Lemma normalizeManifest_legacy_invariant_fails :
  normalizeManifest legacyNoChunks = Some legacyNoChunks ∧
  ¬ chunksInvariant legacyNoChunks.
Proof.
  split; [reflexivity|]. intros H.
  destruct (H 5 eq_refl ltac:(lia)) as (x & l & Hc). discriminate Hc.
Qed.

Lemma sequence_cons_inv {A} (o : option A) l ys :
  sequence (o :: l) = Some ys → ∃ y k, ys = y :: k.
Proof.
  cbn. intros H.
  apply bind_Some in H as (x & _ & H).
  apply bind_Some in H as (xs & _ & H). simplify_eq. eauto.
Qed.

Lemma mapOrEmpty_cons f x l :
  ∀ v, mapOrEmpty f (JArr (x :: l)) = Some v → ∃ y k, v = JArr (y :: k).
Proof.
  unfold mapOrEmpty, or_else. cbn [truthy]. intros v Hv.
  apply fmap_Some in Hv as (ys & Hys & ->).
  rewrite fmap_cons in Hys.
  apply sequence_cons_inv in Hys as (y & k & ->). eauto.
Qed.

(** C9, amended. [normalizeManifest] keeps the invariant it is given: if
    the document lists at least one chunk whenever it declares a
    positive total, then the manifest returned has a non-empty [chunks]
    whenever its [total] is positive, for the compact form and for a
    legacy document passed through. *)
Theorem normalizeManifest_keeps_invariant raw m :
  normalizeManifest raw = Some m →
  rawInvariant raw →
  chunksInvariant m.
Proof.
  unfold normalizeManifest, rawInvariant.
  destruct (isV3 raw) eqn:Hv3; [|by intros [= <-]].
  destruct raw as [| | | | | |kv]; try done. cbn [get].
  intros Hm Hraw. simplify_option_eq.
  intros t Ht Hpos. cbn in Ht.
  destruct (assoc "t" kv) as [tv|] eqn:Htv; cbn in *.
  - assert (tv = JNum t) as ->.
    { unfold or_else in Ht. destruct (truthy tv); simplify_eq; [done|lia]. }
    destruct (Hraw t eq_refl Hpos) as (x & l & Hc). simplify_eq.
    rewrite Hc in *.
    match goal with Hmap : mapOrEmpty _ (JArr (x :: l)) = Some _ |- _ =>
      apply mapOrEmpty_cons in Hmap as (y & k & ->) end.
    by exists y, k.
  - unfold or_else in Ht; cbn in Ht. simplify_eq. lia.
Qed.

Lemma normalizeManifest_keeps_invariant_witness :
  chunksInvariant
    (JObj [("version", JNum 3); ("generated_at", JUndef);
           ("total", JNum 5); ("chunk_size", JNum 3);
           ("chunks", JArr [JObj [("file", JStr "a.dat"); ("count", JNum 3)];
                            JObj [("file", JStr "b.json"); ("count", JNum 2)]]);
           ("popular_tags", JArr []);
           ("makers", JArr []); ("series", JArr [])]).
Proof.
  apply (normalizeManifest_keeps_invariant
           (JObj [("v", JNum 3); ("t", JNum 5); ("cs", JNum 3);
                  ("c", JArr [JArr [JStr "a.dat"; JNum 3];
                              JArr [JStr "b.json"; JNum 2]])])).
  - reflexivity.
  - intros t Ht Hpos. eexists _, _. reflexivity.
Defined.

End SearchFacts.

(** ** ChunkScanner *)

Module ScannerFacts.
Import Js Search.

Section Scanner.

Variable ToNumberOther : jsval → option jsval.
Variable Card : Type.
Variable createCard : jsval → option Card.

Abbreviation scanItems := (scanItems ToNumberOther createCard).
Abbreviation loadNextChunk_resume :=
  (loadNextChunk_resume ToNumberOther createCard).
Abbreviation loadNextChunk := (loadNextChunk ToNumberOther createCard).
Abbreviation step := (step ToNumberOther createCard).
Abbreviation run := (run ToNumberOther createCard).

Implicit Types (s : Scanner Card) (o : Outcome) (e : Event).

(** [updateStatus] writes the status line and nothing else. *)
Lemma updateStatus_fields s s' :
  updateStatus s = Some s' →
  manifest s' = manifest s ∧ chunks s' = chunks s ∧
  chunkIndex s' = chunkIndex s ∧ loading s' = loading s ∧
  scanned s' = scanned s ∧ shown s' = shown s ∧ state s' = state s ∧
  results s' = results s ∧ inflight s' = inflight s.
Proof.
  unfold updateStatus. destruct (negb _); [by intros [= <-]|].
  intros H. apply bind_Some in H as (total & _ & [= <-]). done.
Qed.

(** [clearResults] zeroes both counters, whether or not it throws. *)
Lemma clearResults_counters s :
  scanned (clearResults s) = 0 ∧ shown (clearResults s) = 0 ∧
  chunkIndex (clearResults s) = 0%nat ∧
  loading (clearResults s) = loading s ∧
  inflight (clearResults s) = inflight s.
Proof.
  unfold clearResults. destruct (truthy (manifest s)); [|done].
  destruct (sliceChunks (manifest s)) as [cs|]; [|done].
  match goal with |- context [updateStatus ?c] =>
    destruct (updateStatus c) as [s'|] eqn:Hu; cbn [default]; [|done]
  end.
  apply updateStatus_fields in Hu. cbn in *. intuition congruence.
Qed.

Lemma loadNextChunk_begin_counters s :
  scanned (loadNextChunk_begin s) = scanned s ∧
  shown (loadNextChunk_begin s) = shown s ∧
  results (loadNextChunk_begin s) = results s.
Proof.
  unfold loadNextChunk_begin. by repeat case_match.
Qed.

(** The loop adds one to [shown] for a match and never more than one
    per item. *)
Lemma scanItems_shown st items sh frag :
  sh ≤ (scanItems st items sh frag).1 ≤ sh + Z.of_nat (length items).
Proof.
  revert sh frag. induction items as [|raw rest IH]; intros sh frag.
  - cbn. lia.
  - cbn [Search.scanItems length].
    repeat case_match; cbn [fst]; try lia.
    + specialize (IH (sh + 1) (frag ++ [c])). lia.
    + specialize (IH sh frag). lia.
Qed.

Lemma settled_after_update s sc sh rs stt s' :
  updateStatus (settled s sc sh rs stt) = Some s' →
  scanned s' = sc ∧ shown s' = sh ∧ results s' = rs ∧
  loading s' = false ∧ inflight s' = None ∧
  chunkIndex s' = chunkIndex s.
Proof. intros H%updateStatus_fields. cbn in H. intuition congruence. Qed.

(** What the resumed call leaves in the counters and the guard. *)
Lemma loadNextChunk_resume_fields o s :
  let s' := loadNextChunk_resume o s in
  scanned s' = scanned s +
               match o with
               | Rejected => 0
               | Resolved rawItems => Z.of_nat (length (itemsOf rawItems))
               end ∧
  shown s' =
    match o with
    | Rejected => shown s
    | Resolved rawItems =>
        (scanItems (state s) (itemsOf rawItems) (shown s) []).1
    end ∧
  loading s' = false ∧ inflight s' = None ∧
  chunkIndex s' = chunkIndex s.
Proof.
  unfold Search.loadNextChunk_resume.
  destruct o as [|rawItems]; cbn zeta; [cbn; split_and!; done || lia|].
  destruct (scanItems _ _ _ _) as [sh [frag|]] eqn:Hscan; cbn [fst];
    [|done].
  match goal with |- context [updateStatus ?c] =>
    destruct (updateStatus c) as [s'|] eqn:Hu; cbn [default]; [|done]
  end.
  apply settled_after_update in Hu. cbn zeta. intuition congruence.
Qed.

(** One event changes [scanned] as the trace sum says, and keeps
    [0 ≤ shown ≤ scanned]. *)
Lemma step_counters s e s' :
  step s e = Some s' →
  scanned s' = match e with
               | EvReset => 0
               | EvSettle (Resolved rawItems) =>
                   scanned s + Z.of_nat (length (itemsOf rawItems))
               | _ => scanned s
               end ∧
  (0 ≤ shown s ≤ scanned s → 0 ≤ shown s' ≤ scanned s').
Proof.
  destruct e as [qs| | |o]; cbn [Search.step].
  - intros [= <-]. done.
  - intros [= <-]. destruct (clearResults_counters s) as (-> & -> & _). lia.
  - intros [= <-].
    destruct (loadNextChunk_begin_counters s) as (-> & -> & _). done.
  - destruct (inflight s); [|done]. intros [= <-].
    destruct (loadNextChunk_resume_fields o s) as (-> & -> & _).
    destruct o as [|rawItems]; [split; lia|].
    pose proof (scanItems_shown (state s) (itemsOf rawItems) (shown s) []).
    split; lia.
Qed.

(** Between resets an event never lowers a counter. *)
Lemma step_monotone s e s' :
  step s e = Some s' → e ≠ EvReset →
  scanned s ≤ scanned s' ∧ shown s ≤ shown s'.
Proof.
  destruct e as [qs| | |o]; cbn [Search.step]; [|done|..].
  - by intros [= <-].
  - intros [= <-] _.
    destruct (loadNextChunk_begin_counters s) as (-> & -> & _). done.
  - destruct (inflight s); [|done]. intros [= <-] _.
    destruct (loadNextChunk_resume_fields o s) as (-> & -> & _).
    destruct o as [|rawItems]; [lia|].
    pose proof (scanItems_shown (state s) (itemsOf rawItems) (shown s) []).
    lia.
Qed.

Lemma run_counters es : ∀ s s',
  run s es = Some s' →
  0 ≤ shown s ≤ scanned s →
  scanned s' =
    fold_left (λ acc e,
               match e with
               | EvReset => 0
               | EvSettle (Resolved rawItems) =>
                   acc + Z.of_nat (length (itemsOf rawItems))
               | _ => acc
               end) es (scanned s) ∧
  0 ≤ shown s' ≤ scanned s'.
Proof.
  induction es as [|e es IH]; intros s s' Hrun Hinv; cbn in Hrun.
  - by simplify_eq.
  - apply bind_Some in Hrun as (s1 & Hstep & Hrun).
    destruct (step_counters _ _ _ Hstep) as [Hsc Hsh].
    destruct (IH _ _ Hrun (Hsh Hinv)) as [-> ?]. split; [|done].
    cbn [fold_left]. rewrite Hsc. by destruct e as [| | |[|]].
Qed.

(** C6. In every state reached from the initial one by input changes,
    resets, calls of [loadNextChunk] and settled fetches (rejected ones
    included), [scanned] is the sum of the lengths of the entry lists
    decoded since the last reset and [shown] is at most [scanned]; and no
    event other than a reset lowers [scanned] or [shown]. *)
Theorem scanner_counters m es s :
  run (initial Card m) es = Some s →
  scanned s = decodedSinceReset es ∧
  0 ≤ shown s ≤ scanned s ∧
  ∀ e s', step s e = Some s' → e ≠ EvReset →
          scanned s ≤ scanned s' ∧ shown s ≤ shown s'.
Proof.
  intros Hrun.
  destruct (run_counters es _ _ Hrun) as [Hsc Hsh]; [cbn; lia|].
  split_and!; [exact Hsc|lia|lia|apply step_monotone].
Qed.

(** With the cursor at the end of the queue [loadNextChunk] does nothing. *)
Lemma loadNextChunk_exhausted o s :
  (length (chunks s) ≤ chunkIndex s)%nat → loadNextChunk o s = s.
Proof.
  intros Hend%lookup_ge_None. unfold Search.loadNextChunk.
  rewrite Hend. by repeat case_match.
Qed.

(** The guard is set exactly while a call is suspended at its [await]. *)
Lemma step_guard s e s' :
  step s e = Some s' →
  (loading s = true ↔ is_Some (inflight s)) →
  (loading s' = true ↔ is_Some (inflight s')).
Proof.
  destruct e as [qs| | |o]; cbn [Search.step].
  - by intros [= <-].
  - intros [= <-]. by destruct (clearResults_counters s) as (_ & _ & _ & -> & ->).
  - intros [= <-] Hinv. unfold loadNextChunk_begin.
    destruct (loading s) eqn:Hl; [by rewrite Hl|].
    destruct (negb _); [by rewrite Hl|].
    destruct (chunks s !! chunkIndex s); [|by rewrite Hl]. cbn. split; eauto.
  - destruct (inflight s); [|done]. intros [= <-] _.
    destruct (loadNextChunk_resume_fields o s) as (_ & _ & -> & -> & _).
    split; [done|]. by intros [? ?].
Qed.

Lemma run_guard es : ∀ s s',
  run s es = Some s' →
  (loading s = true ↔ is_Some (inflight s)) →
  (loading s' = true ↔ is_Some (inflight s')).
Proof.
  induction es as [|e es IH]; intros s s' Hrun Hinv; cbn in Hrun.
  - by simplify_eq.
  - apply bind_Some in Hrun as (s1 & Hstep & Hrun).
    eauto using step_guard.
Qed.

(** C7. In every reachable state the guard is set only while a call of
    [loadNextChunk] is suspended at its fetch; when that call ends,
    however the fetch settled and whatever the processing threw, the
    guard is false; and a call made while no other call is suspended
    leaves the guard false when it ends. *)
Theorem loading_guard_released m es s :
  run (initial Card m) es = Some s →
  (loading s = true ↔ is_Some (inflight s)) ∧
  (∀ o s', step s (EvSettle o) = Some s' → loading s' = false) ∧
  (∀ o, loading s = false → loading (loadNextChunk o s) = false).
Proof.
  intros Hrun. split_and!.
  - eapply run_guard; [exact Hrun|]. cbn. split; [done|]. by intros [? ?].
  - intros o s'. cbn [Search.step]. destruct (inflight s); [|done].
    intros [= <-]. by destruct (loadNextChunk_resume_fields o s) as (_ & _ & -> & _).
  - intros o Hl. unfold Search.loadNextChunk. rewrite Hl.
    destruct (negb _); [done|].
    destruct (chunks s !! chunkIndex s); [|done].
    by destruct (loadNextChunk_resume_fields o (loadNextChunk_begin s))
      as (_ & _ & -> & _).
Qed.

(** *** Payloads that are not arrays *)

Lemma itemsOf_not_array v : isArray v = false → itemsOf v = [].
Proof. by destruct v. Qed.

Lemma loadNextChunk_begin_advances s chunk :
  loading s = false → truthy (manifest s) = true →
  chunks s !! chunkIndex s = Some chunk →
  loadNextChunk_begin s =
    {| manifest := manifest s; chunks := chunks s;
       chunkIndex := S (chunkIndex s); loading := true;
       scanned := scanned s; shown := shown s; state := state s;
       results := results s; status := status s;
       inflight := Some chunk |}.
Proof.
  intros Hl Hm Hc. unfold loadNextChunk_begin. by rewrite Hl, Hm, Hc.
Qed.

=-=-=-=-=

**PROBLEM TO SOLVE:** Take the entries above and copy out all lines with the string "that".

**WRITTEN ANSWER:**
    [loadNextChunk] is suspended at its fetch; when that call ends,
(** *** Payloads that are not arrays *)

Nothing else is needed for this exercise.